While on the topic of devops, worth checking out:

<http://palletops.com>

<http://linkedin.github.com/glu/docs/latest/html/index.html>

------
AnthonyJoseph
I am a fan of chef, we use it at cloudpokerdb.com for all of our configuration
management. The Ruby Scripts vs Config Files rings true (at least it did when
I first compared the two a while back).

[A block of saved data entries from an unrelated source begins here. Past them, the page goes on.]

(* ===== verification/Vmm.v ===== *)
(** * kern/mm/vmm.c: virtual memory areas of a process

    The areas live in a store indexed by their address; [mmap_list] is the
    sequence of the addresses linked in the list of that name (ListH proves
    that the list.h operations act on a ring as on this sequence).  [pool]
    holds the addresses the next [kmalloc] calls return; an empty pool is a
    NULL result.  The calls of [unmap_range] are recorded in [unmapped]. *)
From S2P Require Import Prelude Libs.

Definition PGSIZE : Z := 4096.
Definition USERBASE : Z := 0x00200000.
Definition USERTOP : Z := 0xB0000000.
Definition KERNBASE : Z := 0xC0000000.
Definition KERNTOP : Z := 0xF8000000.
Definition E_INVAL : Z := 3.
Definition E_NO_MEM : Z := 4.

Definition VM_READ : Z := 1.
Definition VM_WRITE : Z := 2.
Definition VM_EXEC : Z := 4.
Definition VM_STACK : Z := 8.

Definition ROUNDDOWN (a n : Z) : Z := a - a mod n.
Definition ROUNDUP (a n : Z) : Z := ROUNDDOWN (u32 (u32 (a + n) - 1)) n.

Definition USER_ACCESS (start end_ : Z) : bool :=
  (USERBASE <=? start) && (start <? end_) && (end_ <=? USERTOP).
Definition KERN_ACCESS (start end_ : Z) : bool :=
  (KERNBASE <=? start) && (start <? end_) && (end_ <=? KERNTOP).

Record vma_struct := Vma { vm_mm : Z; vm_start : Z; vm_end : Z; vm_flags : Z }.

Record mm_struct := Mm {
  mm_addr : Z;
  mmap_list : list Z;
  mmap_cache : option Z;
  map_count : Z;
  mm_count : Z
}.

Record vmst := Vmst {
  mm : mm_struct;
  vmas : gmap Z vma_struct;
  pool : list Z;
  unmapped : list (Z * Z)
}.

Definition null_vma : vma_struct := Vma 0 0 0 0.
Definition vma (st : vmst) (a : Z) : vma_struct := default null_vma (vmas st !! a).

Definition set_mm (f : mm_struct -> mm_struct) (st : vmst) : vmst :=
  Vmst (f (mm st)) (vmas st) (pool st) (unmapped st).
Definition set_vma (a : Z) (v : vma_struct) (st : vmst) : vmst :=
  Vmst (mm st) (<[a := v]> (vmas st)) (pool st) (unmapped st).
Definition set_cache (c : option Z) (m : mm_struct) : mm_struct :=
  Mm (mm_addr m) (mmap_list m) c (map_count m) (mm_count m).
Definition set_list (l : list Z) (n : Z) (m : mm_struct) : mm_struct :=
  Mm (mm_addr m) l (mmap_cache m) n (mm_count m).
Definition unmap_range (s e : Z) (st : vmst) : vmst :=
  Vmst (mm st) (vmas st) (pool st) (unmapped st ++ [(s, e)]).

(** ** Creation *)

(** [mm] is the address kmalloc returned; the semaphore and the swap manager
    fields belong to other components. *)
Definition mm_create (addr : Z) (store : gmap Z vma_struct) (heap : list Z) : vmst :=
  Vmst (Mm addr [] None 0 0) store heap [].

Definition vma_create (start end_ flags : Z) (st : vmst) : option Z * vmst :=
  match pool st with
  | [] => (None, st)
  | a :: rest =>
      (Some a, Vmst (mm st) (<[a := Vma (vm_mm (vma st a)) start end_ flags]> (vmas st)) rest (unmapped st))
  end.

(** ** Lookup *)
Definition contains (v : vma_struct) (address : Z) : bool :=
  (vm_start v <=? address) && (address <? vm_end v).

Fixpoint first_containing (st : vmst) (l : list Z) (address : Z) : option Z :=
  match l with
  | [] => None
  | a :: l => if contains (vma st a) address then Some a else first_containing st l address
  end.

Definition find_vma (st : vmst) (address : Z) : option Z * vmst :=
  let cached := match mmap_cache (mm st) with
                | Some c => if contains (vma st c) address then Some c else None
                | None => None
                end in
  let found := match cached with
               | Some c => Some c
               | None => first_containing st (mmap_list (mm st)) address
               end in
  match found with
  | Some v => (Some v, set_mm (set_cache (Some v)) st)
  | None => (None, st)
  end.

(** ** Insertion and removal *)
Definition check_vma_overlap (prev next : vma_struct) : res unit :=
  _ ← kassert (vm_start prev <? vm_end prev);
  _ ← kassert (vm_end prev <=? vm_start next);
  kassert (vm_start next <? vm_end next).

(** The entries up to [le_prev] and those from [le_next] on. *)
Fixpoint split_at (st : vmst) (l : list Z) (start : Z) : list Z * list Z :=
  match l with
  | [] => ([], [])
  | a :: l' =>
      if vm_start (vma st a) >? start then ([], l)
      else let '(p, n) := split_at st l' start in (a :: p, n)
  end.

Im sure you can do it with puppet, but
chef allows us to auto-deploy and setup any type of server environment (using
openstack) one could need, via a couple recipes, and databags.

------
atsaloli
You might want to also take a look at CFEngine, which inspired Puppet and
Chef.

See "Relative Origins of Puppet, Chef and CFEngine"
[http://verticalsysadmin.com/blog/uncategorized/relative-
orig...](http://verticalsysadmin.com/blog/uncategorized/relative-origins-of-
cfengine-chef-and-puppet)

------
rahoulb
It's not really something I know much about, but I recently went to a talk
where the guy said the ultimate difference between Puppet and Chef is Chef is
ruby scripts, but Puppet is a config file - which means that Puppet can
guarantee that its actions are idempotent.

------
jchonphoenix
My first reaction to this was "Puppet must either have horrible documentation
or be difficult to pick up."

I mainly gleaned this from him correcting himself about puppet all the time
and took this to mean he had a harder time picking up puppet.